Is It Time To hate On Playlists?

My opinion might be triggering for some, but I have been having this conversation with many artists lately, and I am becoming passionate about this. There is an entire “not so mini” industry built around selling artists the dream of playlist success, and honestly, I think a lot of it has become deeply misleading.


So much importance seems to be placed on getting added to third party playlists, as if a temporary spike in monthly listeners has the same value as building a real fanbase. Playlist submission companies know this. They sell the dream of growth, exposure, and success, while many artists end up paying for streaming numbers that disappear the second the playlist rug is pulled out from under them.

Even worse, it creates an unhealthy cycle between playlist companies looking for repeat placement and artists chasing the numbers that show up on their profile and provide a momentary sense of success. The numbers jump, the ego gets fed, the artist feels like something massive is happening, and then the moment the placement disappears, everything falls back to the real listener base. The metric you can act on with strategy.

The truth is, 150,000 passive monthly listeners from third party playlists can look impressive on the profile, but if those listeners have no relationship with the artist, no reason to come back, no emotional connection, and no interest in following the journey, then what has really been built? I would rather see an artist have 3,000 monthly listeners who are genuinely part of the artists journey. Listeners who come back. Listeners who save songs, follow the artist, watch the content, buy tickets, wear the merch, share the music, and feel connected to the artist’s story.

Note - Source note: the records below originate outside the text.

(** Where the tree is to be, and whether it stays in place; no place is an error. *)
Definition fdt_place (l : lmb) (of_flat_tree of_len : Z) : option (lmb * Z * bool) :=
  match getenv "fdt_high" with
  | Some s =>
      desired_addr ← number s;
      if desired_addr =? u64 (-1) then
        '(l, _) ← lmb_reserve l of_flat_tree of_len; Some (l, of_flat_tree, true)
      else if negb (desired_addr =? 0) then
        '(l, b) ← lmb_alloc_base l of_len 0x1000 desired_addr; Some (l, b, false)
      else '(l, b) ← lmb_alloc l of_len 0x1000; Some (l, b, false)
  | None =>
      mapsize ← getenv_bootm_mapsize; low ← getenv_bootm_low;
      '(l, b) ← lmb_alloc_base l of_len 0x1000 (u64 (mapsize + low)); Some (l, b, false)
  end.

(** The return value, the tables, [*of_flat_tree] and [*of_size]. *)
Definition boot_relocate_fdt (l : lmb) (fdt : fdt_blob) (of_flat_tree of_size : Z) : option (Z * lmb * Z * Z) :=
  if of_size =? 0 then Some (0, l, of_flat_tree, of_size)
  else if negb (fdt_check_header fdt) then Some (1, l, of_flat_tree, of_size)
  else
    let of_len := u64 (of_size + CONFIG_SYS_FDT_PAD) in
    '(l, of_start, in_place) ← fdt_place l of_flat_tree of_len;
    if of_start =? 0 then Some (1, l, of_flat_tree, of_size)
    else if negb in_place && negb (fdt_open_into fdt of_start of_len) then Some (1, l, of_flat_tree, of_size)
    else Some (0, l, of_start, of_len).

(** ** Loading the images *)

(** The fields of [bootm_headers_t] that matter here. *)
Record images := mkImages {
  i_lmb : lmb; os_load : Z; rd_start : Z; rd_end : Z;
  initrd_start : Z; initrd_end : Z; ft_addr : Z; ft_len : Z
}.

Definition set_lmb (l : lmb) (i : images) : images :=
  mkImages l (os_load i) (rd_start i) (rd_end i) (initrd_start i) (initrd_end i) (ft_addr i) (ft_len i).

(** The states of [do_bootm_states] from the kernel that has been loaded up to
    [load_end], to the RAM disk and the device tree. *)
Definition bootm_place (fdt : fdt_blob) (load_end : Z) (i : images) : option (Z * images) :=
  '(l, _) ← lmb_reserve (i_lmb i) (os_load i) (u64 (load_end - os_load i));
  '(ret, l, s, e, _) ← boot_ramdisk_high l (rd_start i) (u64 (rd_end i - rd_start i)) (initrd_end i);
  let i := mkImages l (os_load i) (rd_start i) (rd_end i) s e (ft_addr i) (ft_len i) in
  if negb (ret =? 0) then Some (ret, i)
  else
    l ← boot_fdt_add_mem_rsv_regions (i_lmb i) fdt;
    '(ret, l, a, n) ← boot_relocate_fdt l fdt (ft_addr i) (ft_len i);
    Some (ret, mkImages l (os_load i) (rd_start i) (rd_end i) (initrd_start i) (initrd_end i) a n).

That is far more valuable than inflated playlist numbers that mainly serve as a temporary data buffer. The true test of an artist’s impact is simple. When the marketing stops, and the playlists throw you off because the campaign has expired, what is the artist left holding? That lowest base number is the one that tells you the truth about who really cares.

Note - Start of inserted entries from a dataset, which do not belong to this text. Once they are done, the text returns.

(** The inbound header [name] of a request, [undefined] when it is absent. *)
Definition inbound (req : Request) (name : string) : JsVal :=
  default JUndefined (req_headers req !! lower name).

(** The write of a header whose value is truthy. *)
Definition write_if_truthy (name : string) (value : JsVal) : list Event :=
  if truthy value then [EvSetHeader name value] else [].

(** A handler that reads nothing of the response but Content-Type and
    completes from every response with the Content-Type of [h]. *)
Definition settled (h : gmap string JsVal) (m : M unit) : Prop :=
  tame m /\
  forall h', h' !! "content-type" = h !! "content-type" -> completion (m h') = Normal tt.

(** A boolean, a number or the empty string. *)
Definition blank_origins (v : JsVal) : bool :=
  match v with
  | JBool _ | JNum _ => true
  | JStr s => String.eqb s ""
  | _ => false
  end.

(** A permissions map whose allow lists are lists of strings or blank. *)
Definition loose_permissions (props : list (string * JsVal)) : bool :=
  forallb (fun '(_, allowList) => is_str_array allowList || blank_origins allowList) props.

(** A boolean, a number, a string or a list: a value that has properties
    but is not a map. *)
Definition flat (v : JsVal) : bool :=
  match v with
  | JBool _ | JNum _ | JStr _ | JArr _ => true
  | _ => false
  end.

(** The first character is a decimal digit, as in every index key. *)
Definition starts_with_digit (s : string) : bool :=
  match s with
  | String c _ => Nat.leb 48 (nat_of_ascii c) && Nat.leb (nat_of_ascii c) 57
  | EmptyString => false
  end.

(** [{ hsts: { enabled: false, maxAge: { toString: 1 } },
       csp: { enabled: false, directives: "default-src 'self'" },
       permissionsPolicy: false }]: the three policies off, their values
    ill-typed. *)
Definition switched_off_options : JsVal :=
  JObj [ ("hsts", JObj [("enabled", JBool false);
                        ("maxAge", JObj [("toString", JNum 1)])]);
         ("csp", JObj [("enabled", JBool false);
                       ("directives", JStr "default-src 'self'")]);
         ("permissionsPolicy", JBool false) ].

(** [{ csp: { directives: { defaultSrc: "'self'" } } }] *)
Definition string_source_options : JsVal :=
  JObj [ ("csp", JObj [("directives", JObj [("defaultSrc", JStr "'self'")])]) ].

(** [{ permissionsPolicy: { camera: "self" } }] *)
Definition string_origins_options : JsVal :=
  JObj [ ("permissionsPolicy", JObj [("camera", JStr "self")]) ].

(** [{ xFrameOptions: false, referrerPolicy: "no-referrer" }] *)
Definition frame_options_off : JsVal :=
  JObj [ ("xFrameOptions", JBool false); ("referrerPolicy", JStr "no-referrer") ].

(** [{ hsts: { enabled: "yes", maxAge: "86400", includeSubDomains: 1, preload: "" } }] *)
Definition coerced_hsts_options : JsVal :=
  JObj [ ("hsts", JObj [("enabled", JStr "yes"); ("maxAge", JStr "86400");
                        ("includeSubDomains", JNum 1); ("preload", JStr "")]) ].

(** [{ hsts: false }] *)
Definition hsts_false_options : JsVal := JObj [ ("hsts", JBool false) ].

(** [{ defaultSrc: ["'self'"], workerSrc: ["'none'"] }] *)
Definition worker_directives : list (string * JsVal) :=
  [ ("defaultSrc", str_array ["'self'"]); ("workerSrc", str_array ["'none'"]) ].

(** A response whose Content-Type was set to the number 5. *)
Definition numeric_content_type : gmap string JsVal := <["content-type" := JNum 5]> ∅.

(** [{ permissionsPolicy: { camera: true, geolocation: ["'self'"] } }] *)
Definition camera_true_options : JsVal :=
  JObj [ ("permissionsPolicy",
          JObj [("camera", JBool true); ("geolocation", str_array ["'self'"])]) ].

(** [{ csp: { directives: "default-src 'self'" } }] *)
Definition string_policy_options : JsVal :=
  JObj [ ("csp", JObj [("directives", JStr "default-src 'self'")]) ].

(** The limits [rateLimitHeaders({ remaining: 0 })] builds. *)
Definition exhausted_limits : RateLimitConfig :=
  {| limit := JNum 100; window := JNum 60; remaining := JNum 0 |}.

(** ** Responses that refuse a header *)

(** The response stores the write. *)
Definition accepted {R : Response} (e : Event) : bool :=
  match e with
  | EvSetHeader name value => accepts name value
  | _ => true
  end.

(** The calls before the first write that the response refuses. *)
Fixpoint admitted {R : Response} (evs : list Event) : list Event :=
  match evs with
  | [] => []
  | e :: rest => if accepted e then e :: admitted rest else []
  end.

(** The code [m], run on the response [R], goes as [sink] goes on the
    header sink for as long as [R] stores the writes, and throws at the
    first write that [R] refuses. *)
Definition follows {A} {R : Response} (m sink : M A) : Prop :=
  forall h,
    if forallb accepted (events (sink h))
    then m h = sink h
    else completion (m h) = Abrupt TypeError /\
         events (m h) = admitted (events (sink h)).

(** A character that Node allows in a header value: the tab, and the
    characters from the space on, but for DEL. *)
Definition valid_header_char (c : ascii) : bool :=
  let n := nat_of_ascii c in
  Nat.eqb n 9 || (Nat.leb 32 n && negb (Nat.eqb n 127)).

Fixpoint valid_header_chars (s : string) : bool :=
  match s with
  | EmptyString => true
  | String c rest => valid_header_char c && valid_header_chars rest
  end.

(** A response that refuses [undefined] and a string with a control
    character, as the responses of Node's [http] module do, and stores
    every other value. *)
Definition checking_response : Response := fun _ value =>
  match value with
  | JUndefined => false
  | JStr s => valid_header_chars s
  | _ => true
  end.

(** [{ xFrameOptions: "DENY\nX-Injected: 1" }]: a string with a line feed. *)
Definition injected_options : JsVal :=
  JObj [ ("xFrameOptions", JStr ("DENY" +:+ String "010"%char "X-Injected: 1")) ].

(** * Proofs *)

(** ** Strings and lists of strings *)

Lemma append_nil (s : string) : "" +:+ s = s.
Proof. reflexivity. Qed.

Lemma append_cons (c : ascii) (s t : string) : String c s +:+ t = String c (s +:+ t).
Proof. reflexivity. Qed.

Lemma prefix_app (sub s : string) :
  String.prefix sub s = true <-> exists post, s = sub +:+ post.
Proof.
  revert s. induction sub as [|c sub IH]; intros s; simpl.
  - split; [intros _; exists s; reflexivity | intros _; destruct s; reflexivity].
  - setoid_rewrite append_cons. destruct s as [|c' s]; simpl.
    + split; [discriminate | intros [post H]; discriminate].
    + destruct (Ascii.ascii_dec c c') as [->|Hne].
      * rewrite IH. split; intros [post H]; exists post; congruence.
      * split; [discriminate | intros [post H]; congruence].
Qed.

Lemma includes_nil (sub : string) : includes sub "" = String.prefix sub "" || false.
Proof. reflexivity. Qed.

Lemma includes_cons (sub : string) (c : ascii) (s : string) :
  includes sub (String c s) = String.prefix sub (String c s) || includes sub s.
Proof. reflexivity. Qed.

Lemma includes_contains (sub s : string) :
  includes sub s = true <-> contains sub s.
Proof.
  unfold contains. induction s as [|c s IH].
  - rewrite includes_nil, orb_false_r, prefix_app. split.
    + intros [post H]. exists "", post. exact H.
    + intros [pre [post H]]. destruct pre; rewrite ?append_cons, ?append_nil in H.
      * exists post. exact H.
      * discriminate.
  - rewrite includes_cons, orb_true_iff, prefix_app, IH. split.
    + intros [[post H] | [pre [post H]]].
      * exists "", post. exact H.
      * exists (String c pre), post. rewrite append_cons. congruence.
    + intros [pre [post H]].
      destruct pre as [|c' pre]; rewrite ?append_cons, ?append_nil in H.
      * left. exists post. exact H.
      * right. exists pre, post. congruence.
Qed.

Lemma str_array_strings (v : JsVal) :
  is_str_array v = true -> v = str_array (strings_of v).
Proof.
  destruct v as [| | | | |elems|]; try discriminate. simpl. intros H.
  unfold str_array. f_equal.
  induction elems as [|x elems IH]; simpl in *; [reflexivity|].
  apply andb_true_iff in H as [Hx H].
  destruct x; try discriminate. simpl. f_equal. apply IH, H.
Qed.

Lemma strings_of_str_array (l : list string) : strings_of (str_array l) = l.
Proof.
  unfold str_array, strings_of.
  induction l as [|s l IH]; [reflexivity|]. cbn. rewrite IH. reflexivity.
Qed.

Lemma join_elements_strings (l : list string) :
  join_elements (map JStr l) = Normal l.
Proof. induction l as [|s l IH]; simpl; [reflexivity|]. rewrite IH. reflexivity. Qed.

Lemma call_join_strings (l : list string) (sep : string) :
  call_join (str_array l) sep = Normal (String.concat sep l).
Proof. unfold call_join, str_array, array_join. rewrite join_elements_strings. reflexivity. Qed.

Lemma ToString_array (elems : list JsVal) :
  ToString (JArr elems) = array_join elems ",".
Proof. reflexivity. Qed.

(** ** Running middleware code *)

Lemma run_bind {A B} (m : M A) (f : A -> M B) (h : gmap string JsVal) :
  (m ≫= f) h =
  match completion (m h) with
  | Normal a =>
      let r' := f a (headers (m h)) in
      mkOutcome (completion r') (headers r') (events (m h) ++ events r')%list
  | Abrupt e => mkOutcome (Abrupt e) (headers (m h)) (events (m h))
  end.
Proof. reflexivity. Qed.

Lemma header_writes_app name (e1 e2 : list Event) :
  header_writes name (e1 ++ e2) = (header_writes name e1 ++ header_writes name e2)%list.
Proof. unfold header_writes. apply omap_app. Qed.

(** ** Calls that satisfy a property *)

Lemma respects_ret {A} P (a : A) : respects P (mret a).
Proof. intros h. reflexivity. Qed.

Lemma respects_lift {A} P (c : Completion A) : respects P (lift c).
Proof. intros h. reflexivity. Qed.

Lemma respects_res_get P name : respects P (res_get name).
Proof. intros h. reflexivity. Qed.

I believe artists need to focus less on chasing third party playlist spikes and more on building actual marketing systems around their music. Social media presence, content strategy, live performance, storytelling, fan engagement, email lists, community building, and consistent releases all matter more in the long term. It's the real work of building a fanbase.

To be clear, Spotify’s own algorithmic playlists are different. Those are worth chasing, because they can serve as a real introduction between artists and listeners, and are best as a buffer once they are activated, only one piece in a comprehensive overall strategy. A bonus of free introductions to listeners who are hand-picked by the algorithms to start a potential meaningful relationship. And you get paid for it rather than filling the pockets of playlist companies who are more interested in their bank accounts than supporting the fan/artist connections.

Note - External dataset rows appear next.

(** * oamap: schema type system, JSON envelope and operation algebra

    A shallow embedding of [oamap/schema.py] and [oamap/operations.py].

    Python objects live in one arena ([heap]); [id(x)] is the index of [x]
    in the arena, so that sharing and Pointer cycles are visible to the
    identity-sensitive algorithms ([__eq__], [_collectlabels], [_tojson],
    [_finalizefromjson]).  Exceptions are values of type [exn]; a function
    that can raise returns a [result]. *)

From Stdlib Require Import ZArith String Ascii Floats DecimalString.
From Stdlib Require DecimalNat DecimalFacts.
From stdpp Require Import base gmap list strings.

Local Open Scope string_scope.
Local Open Scope Z_scope.
Set Warnings "-register-all".

(** ** Python runtime: exceptions and results *)

Inductive exn :=
| TypeError (msg : string)
| ValueError (msg : string)
| NotImplementedError (msg : string)
| IndexError (msg : string)
| AttributeError (msg : string)
| KeyError (msg : string)
| NameError (name : string)          (* the global name that is not bound *)
| UnboundLocalError (name : string). (* the local variable read before its assignment *)

(** [Stuck] is not a Python behaviour: it marks a recursion that exhausted
    its fuel or dereferenced an address outside the arena. *)
Inductive result (A : Type) :=
| Ok (a : A)
| Raise (e : exn)
| Stuck.
Arguments Ok {A} a.
Arguments Raise {A} e.
Arguments Stuck {A}.

Definition bind {A B} (m : result A) (k : A -> result B) : result B :=
  match m with
  | Ok a => k a
  | Raise e => Raise e
  | Stuck => Stuck
  end.

Notation "'do' x <- m ; k" := (bind m (fun x => k))
  (at level 10, x pattern, m at level 100, k at level 200).

(** ** JSON values (the output of [json.loads]) *)

Inductive json :=
| JNull
| JBool (b : bool)
| JInt (z : Z)
| JStr (s : string)
| JList (l : list json)
| JDict (d : list (string * json)).

(** A Python [dict] with string keys, in insertion order. *)
Fixpoint dict_get {V} (d : list (string * V)) (k : string) : option V :=
  match d with
  | [] => None
  | (k', v) :: d' => if bool_decide (k' = k) then Some v else dict_get d' k
  end.

Fixpoint dict_set {V} (d : list (string * V)) (k : string) (v : V) : list (string * V) :=
  match d with
  | [] => [(k, v)]
  | (k', v') :: d' =>
      if bool_decide (k' = k) then (k, v) :: d' else (k', v') :: dict_set d' k v
  end.

Definition dict_keys {V} (d : list (string * V)) : list string := d.*1.

(** [data.get(k, default)] *)
Definition get_default (d : list (string * json)) (k : string) (default : json) : json :=
  match dict_get d k with
  | Some v => v
  | None => default
  end.

(** [out[k] = v] executed only [if cond] *)
Definition set_if (cond : bool) (k : string) (v : json) (d : list (string * json)) :=
  if cond then dict_set d k v else d.

Definition json_of_optstring (o : option string) : json :=
  match o with
  | None => JNull
  | Some s => JStr s
  end.

Definition is_some {A} (o : option A) : bool :=
  match o with
  | Some _ => true
  | None => false
  end.

(** ** Numpy scalar types *)

Inductive dtype :=
| bool_ | int8 | int16 | int32 | int64
| uint8 | uint16 | uint32 | uint64
| float32 | float64 | complex64 | complex128.

Global Instance dtype_eq_dec : EqDecision dtype.
Proof. solve_decision. Defined.

(** [str(numpy.dtype)] *)
Definition str_dtype (t : dtype) : string :=
  match t with
  | bool_ => "bool" | int8 => "int8" | int16 => "int16" | int32 => "int32"
  | int64 => "int64" | uint8 => "uint8" | uint16 => "uint16"
  | uint32 => "uint32" | uint64 => "uint64" | float32 => "float32"
  | float64 => "float64" | complex64 => "complex64"
  | complex128 => "complex128"
  end.

Definition all_dtypes : list dtype :=
  [bool_; int8; int16; int32; int64; uint8; uint16; uint32; uint64;
   float32; float64; complex64; complex128].

Definition dtype_codes : list (string * dtype) :=
  [("?", bool_); ("i1", int8); ("i2", int16); ("i4", int32); ("i8", int64);
   ("u1", uint8); ("u2", uint16); ("u4", uint32); ("u8", uint64);
   ("f4", float32); ("f8", float64); ("c8", complex64); ("c16", complex128)].

(** [numpy.dtype(name)]: the canonical names and the one-letter codes. *)
Definition numpy_dtype (s : string) : result dtype :=
  match dict_get (map (fun t => (str_dtype t, t)) all_dtypes ++ dtype_codes) s with
  | Some t => Ok t
  | None => Raise (TypeError "data type not understood")
  end.

(** ** The external [oamap.source.packing.PackedSource] interface *)

Class Packing := {
  PackedSource : Type;
  PackedSource_eqb : PackedSource -> PackedSource -> bool;
  PackedSource_tojson : PackedSource -> json;
  PackedSource_fromjson : json -> result PackedSource
}.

When the music connects, algorithmic discovery can lead to saves, follows, repeat listening, and eventually superfans, especially when the artist keeps delivering great music and regularly engages with listeners. At least Spotify algorithms try to connect likely successful relationships. That scenario is a win win for the artist and the platform because they introduce a relationship that lives on the platform. Listeners keep listening to the artist they love, and Spotify gets the associated traffic from that connection.
A deliberate marketing strategy is arguably more important. It introduces the artist to potential listeners in a targeted way that is more likely to create and foster a relationship. It also has peripheral advantages such as the artist endearing themselves to a potential fan, follows on social media, engagement and conversation on social media resulting in a sense of community, and it can give fans a first class ticket on the artist's journey if the strategy is honest and genuine. I can think of so many bands that I love and I actually feel some sense of participation and personal ownership in their journey spanning years. I still go back to them regularly with intent.

Playlists can be useful, but they should never be mistaken for a fanbase, and shame on play listing companies that prey on artists desperate for their moment to shine. I rather value the metric that shows personal playlist adds, meaning a real person has added the artist to their personal playlist with intent, essentially to include that artist’s music in the soundtrack of their own life journeys. This is the true and honest value of relationship building playlist interactions.

So I say, beware of pay to playlist models, or labels, and artist services companies who sell playlists as part of their value proposition. Instead, look for sales pitches that include strategies that consider long term fan relationship building, and genuine connection.